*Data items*

□ □ □ □ □ □ □

(* ===== verification/PassSound.v ===== *)
(** * Soundness of the instrumentation

    The blocks of an instrumented function executed along a path: the instrumented
    program computes what the original computes, and every value and every byte of
    memory keeps a label that denotes it. *)
From S2P Require Import Prelude Platform Labels UnionTable Union Z3 State Denote Shadow ShadowSpec Solver Libc Invariant Ir Pass PassModule PassRun PassSpec PassMem PassVisit PassStep.

Section run.
Context {Zi : Z3} {Ops : LlvmOps} {DL : DataLayout} {PE : PassEnv} {Cs : Callees}.
Context (native : bool) (inp : input) (past : rt) {Co : CalleesOk inp}.
Abbreviation consistent := (PassStep.consistent native inp past).
Abbreviation run_agrees := (PassStep.run_agrees native inp past).
Abbreviation next := (PassStep.next inp).
Abbreviation after := (PassStep.after inp).

(** ** Sequences of instructions *)
Definition traces (i : inst) : Prop := branch i ∨ switch i ∨ select i ∨ call i ∧ callee_traces i.
Definition traced (l : list inst) : Prop := ∃ i, i ∈ l ∧ traces i.
(** No load or store of the run meets labels the runtime confuses. *)
Fixpoint clean_run (xs : list item) (m : mach) : Prop :=
  match xs with
  | [] => True
  | x :: xs => clean_step x m ∧ ∀ m', run_item x m = Ret () m' → clean_run xs m'
  end.
Lemma run_agrees_mono (P Q : Prop) t o rs : (P → Q) → run_agrees P t o rs → run_agrees Q t o rs.
Proof. intros H. destruct o; simpl; tauto. Qed.
Lemma visited_item t i x m m2 rs :
  visited_other native t i x → clean_step x m → own t → consistent t m rs → rs inp = Some m2 → same_values m m2 →
  run_agrees (traces i) t (run_item x m) (next i rs).
Proof.
  intros Hv Hcl Ho Hc Hrs Hm. destruct Hv as [[Hi Hx]|[[Hi Hx]|[[Hi Hx]|[[Hi Hx]|[[Hi Hx]|[[Hi Hx]|[[Hi Hx]|[[Hi Hx]|[Hi Hx]]]]]]]]].
  - apply (run_agrees_mono False); [done|]. by eapply straight_item.
  - apply (run_agrees_mono True); [by left|]. by eapply branch_item.
  - apply (run_agrees_mono True); [by right; left|]. by eapply switch_item.
  - apply (run_agrees_mono False); [done|]. by eapply ret_item.
  - apply (run_agrees_mono False); [done|]. pose proof Hi as (_ & _ & H).
    destruct (i_kind i) eqn:Hk; try done; [by eapply load_item|by eapply store_item].
  - apply (run_agrees_mono True); [by do 2 right; left|]. by eapply select_item.
  - apply (run_agrees_mono False); [done|]. by eapply gep_item.
  - apply (run_agrees_mono False); [done|]. by eapply bulk_item.
  - apply (run_agrees_mono (callee_traces i)); [by do 3 right|]. by eapply call_item.
Qed.
Lemma items_agree t l xs m m2 rs :
  Forall2 (visited_other native t) l xs → own t → clean_run xs m → consistent t m rs → rs inp = Some m2 →
  same_values m m2 → run_agrees (traced l) t (run_items xs m) (after l rs).
Proof.
  intros Hl Ho. revert m m2 rs. induction Hl as [|i x l xs Hx Hl IH]; intros m m2 rs Hcl Hc Hrs Hm.
  { split; [done|]. by exists m2. }
  destruct Hcl as [Hcl Hcls]. cbn [after]. unfold run_items. cbn [for_each]. unfold mbind, M_bind.
  pose proof (visited_item t i x m m2 rs Hx Hcl Ho Hc Hrs Hm) as H.
  assert (traces i → traced (i :: l)) as Htr by (intros; exists i; split; [set_solver|done]).
  assert (traced l → traced (i :: l)) as Htl by (intros (j & ? & ?); exists j; split; [set_solver|done]).
  destruct (run_item x m) as [[] m'|e m'|h m'] eqn:Hrun; cbn [run_agrees] in H.
  - destruct H as (Hc' & m2' & Hr & Hm'). apply (run_agrees_mono (traced l)); [done|].
    by apply (IH m' m2' (next i rs)); [apply Hcls|..].
  - destruct H as [H|H]; [left; by apply Htr|right; by apply (after_none inp)].
  - destruct H as [H|[H|H]]; [left; by apply Htr|by right; left|right; right; by apply (after_none inp)].
Qed.

(** ** Entering a block *)
Definition entered (pred : Z) (l : list inst) (rs : input → option mach) (j : input) : option mach :=
  rs j ≫= enter pred l.
(** The original program after a block. *)
Definition after_block (pred : Z) (l : list inst) (rs : input → option mach) : input → option mach :=
  after (body l) (entered pred l rs).
Fixpoint after_path (path : list (Z * list inst)) (rs : input → option mach) : input → option mach :=
  match path with
  | [] => rs
  | (pred, l) :: path => after_path path (after_block pred l rs)
  end.
Fixpoint clean_path (path : list (Z * list item)) (m : mach) : Prop :=
  match path with
  | [] => True
  | (pred, xs) :: path =>
      (∀ m', enter_items pred xs m = Some m' → clean_run (item_body xs) m') ∧
      ∀ m', run_block (pred, xs) m = Ret () m' → clean_path path m'
  end.

Lemma after_path_none path rs : rs inp = None → after_path path rs inp = None.
Proof.
  revert rs. induction path as [|[pred l] path IH]; intros rs Hr; [done|]. apply IH, (after_none inp).
  unfold entered. by rewrite Hr.
Qed.

(** The value of a phi node, and its label. *)
Lemma incoming_label {B} (R : val → B → Prop) pred inc ss v :
  Forall2 R inc.*1 ss → incoming pred inc = Some v →
  ∃ s, incoming pred (zip (Some <$> ss) inc.*2) = Some (Some s) ∧ R v s.
Proof.
  revert ss. induction inc as [|[a b] inc IH]; intros ss H; [done|]. cbn in H. apply Forall2_cons_inv_l in H as (s & ss' & Hs & Hss & ->).
  cbn. destruct (b =? pred); [|by apply IH]. intros [= <-]. eauto.
Qed.
Lemma incoming_elem {A} pred (inc : list (A * Z)) v : incoming pred inc = Some v → v ∈ inc.*1.
Proof.
  induction inc as [|[a b] inc IH]; cbn; [done|]. destruct (b =? pred); [intros [= <-]; set_solver|].
  intros H. specialize (IH H). set_solver.
Qed.
Lemma phi_label_run t pred m i x n :
  phi_linked native t i x → phi_value pred m i = Some n →
  ∃ inc v s d, i_kind i = IPhi inc ∧ v ∈ inc.*1 ∧ has native t v s ∧ tf_insts t !! i_id i = Some (SVal d) ∧
    incoming pred inc = Some v ∧ n.1 = i_id i ∧ value_of m v = Some n.2 ∧
    phi_label pred m x = Some (d, label_of m s).
Proof.
  intros [_ H] Hn. unfold phi_value in Hn. destruct (i_kind i) as [| | | | | | | | | | |inc| | | | |] eqn:Hk; try done.
  destruct H as (d & ss & Hd & Hss & Hx). destruct (incoming pred inc) as [v|] eqn:Hv; [|done].
  cbn [mbind option_bind] in Hn. destruct (value_of m v) as [y|] eqn:Hy; [|done]. injection Hn as <-.
  destruct (incoming_label _ _ _ _ _ Hss Hv) as (s & Hs & Hh).
  exists inc, v, s, d. split_and!; [done|by eapply incoming_elem|done|done|done|done|done|].
  unfold phi_label. rewrite Hx, Hs. done.
Qed.
(** All phi nodes of a block: the values they get. *)
Lemma phi_values pred m l ns :
  NoDup (i_id <$> l) → mapM (phi_value pred m) l = Some ns →
  (∀ i, i ∈ l → ∃ inc v n, i_kind i = IPhi inc ∧ incoming pred inc = Some v ∧ value_of m v = Some n ∧
     (list_to_map ns : gmap Z Z) !! i_id i = Some n) ∧
  (∀ id, id ∉ (i_id <$> l) → (list_to_map ns : gmap Z Z) !! id = None).
Proof.
  intros Hnd H%mapM_Some. induction H as [|i n l ns Hi _ IH]; [split; [set_solver|done]|].
  cbn in Hnd. apply NoDup_cons in Hnd as [Hni Hnd]. destruct (IH Hnd) as [IH1 IH2].
  unfold phi_value in Hi. destruct (i_kind i) as [| | | | | | | | | | |inc| | | | |] eqn:Hk; try done.
  destruct (incoming pred inc) as [v|] eqn:Hv; [|done]. cbn [mbind option_bind] in Hi.
  destruct (value_of m v) as [y|] eqn:Hy; [|done]. injection Hi as <-. cbn. split.
  - intros k [->|Hin]%elem_of_cons; [exists inc, v, y; by rewrite lookup_insert_eq|].
    destruct (IH1 k Hin) as (inc' & v' & n' & H1 & H2 & H3 & H4). exists inc', v', n'. split_and!; [done..|].
    rewrite lookup_insert_ne; [done|]. intros Heq. apply Hni. rewrite Heq. by apply list_elem_of_fmap_2.
  - intros id Hid. rewrite lookup_insert_ne by set_solver. apply IH2. set_solver.
Qed.
(** And their labels: those of the incoming values. *)
Lemma phi_labels t pred m l xs ns :
  own t → NoDup (i_id <$> l) → Forall2 (phi_linked native t) l xs → mapM (phi_value pred m) l = Some ns →
  ∃ ls, mapM (phi_label pred m) xs = Some ls ∧
    (∀ i inc v, i ∈ l → i_kind i = IPhi inc → incoming pred inc = Some v → ∃ s d, has native t v s ∧
       tf_insts t !! i_id i = Some (SVal d) ∧ (list_to_map ls : gmap Z Z) !! d = Some (label_of m s)) ∧
    (∀ d, (∀ i, i ∈ l → tf_insts t !! i_id i ≠ Some (SVal d)) → (list_to_map ls : gmap Z Z) !! d = None).
Proof.
  intros Ho Hnd Hx. revert ns. induction Hx as [|i x l xs Hx _ IH]; intros ns Hns.
  { exists []. split_and!; [done|set_solver|done]. }
  apply mapM_Some, Forall2_cons_inv_l in Hns as (n & ns' & Hn & Hns%mapM_Some & ->).
  cbn in Hnd. apply NoDup_cons in Hnd as [Hni Hnd]. destruct (IH Hnd ns' Hns) as (ls & Hls & IH1 & IH2).
  destruct (phi_label_run t pred m i x n Hx Hn) as (inc & v & s & d & Hk & _ & Hs & Hd & Hv & _ & _ & Hl).
  exists ((d, label_of m s) :: ls). split; [by cbn; rewrite Hl; cbn; rewrite Hls|]. cbn. split.
  - intros k inc' v' [->|Hin]%elem_of_cons Hk' Hv'.
    + rewrite Hk in Hk'. injection Hk' as <-. rewrite Hv in Hv'. injection Hv' as <-.
      exists s, d. by rewrite lookup_insert_eq.
    + destruct (IH1 k inc' v' Hin Hk' Hv') as (s' & d' & Hs' & Hd' & Hl'). exists s', d'. split_and!; [done..|].
      rewrite lookup_insert_ne; [done|]. intros <-. apply Hni. rewrite (own_inst _ Ho _ _ _ Hd Hd').
      by apply list_elem_of_fmap_2.
  - intros d' Hd'. rewrite lookup_insert_ne; [apply IH2; intros k Hk''; apply Hd'; set_solver|].
    intros <-. by apply (Hd' i); [set_solver|].
Qed.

□ □ □ □ □ □ □

*Exercise prompt*
Given the records above, return exactly the lines starting at the line containing "Abbreviation run_agrees := (PassStep.run_agrees" and ending at the line containing "Definition traced (l", including both.

*Your solution*
Abbreviation run_agrees := (PassStep.run_agrees native inp past).
Abbreviation next := (PassStep.next inp).
Abbreviation after := (PassStep.after inp).

(** ** Sequences of instructions *)
Definition traces (i : inst) : Prop := branch i ∨ switch i ∨ select i ∨ call i ∧ callee_traces i.
Definition traced (l : list inst) : Prop := ∃ i, i ∈ l ∧ traces i.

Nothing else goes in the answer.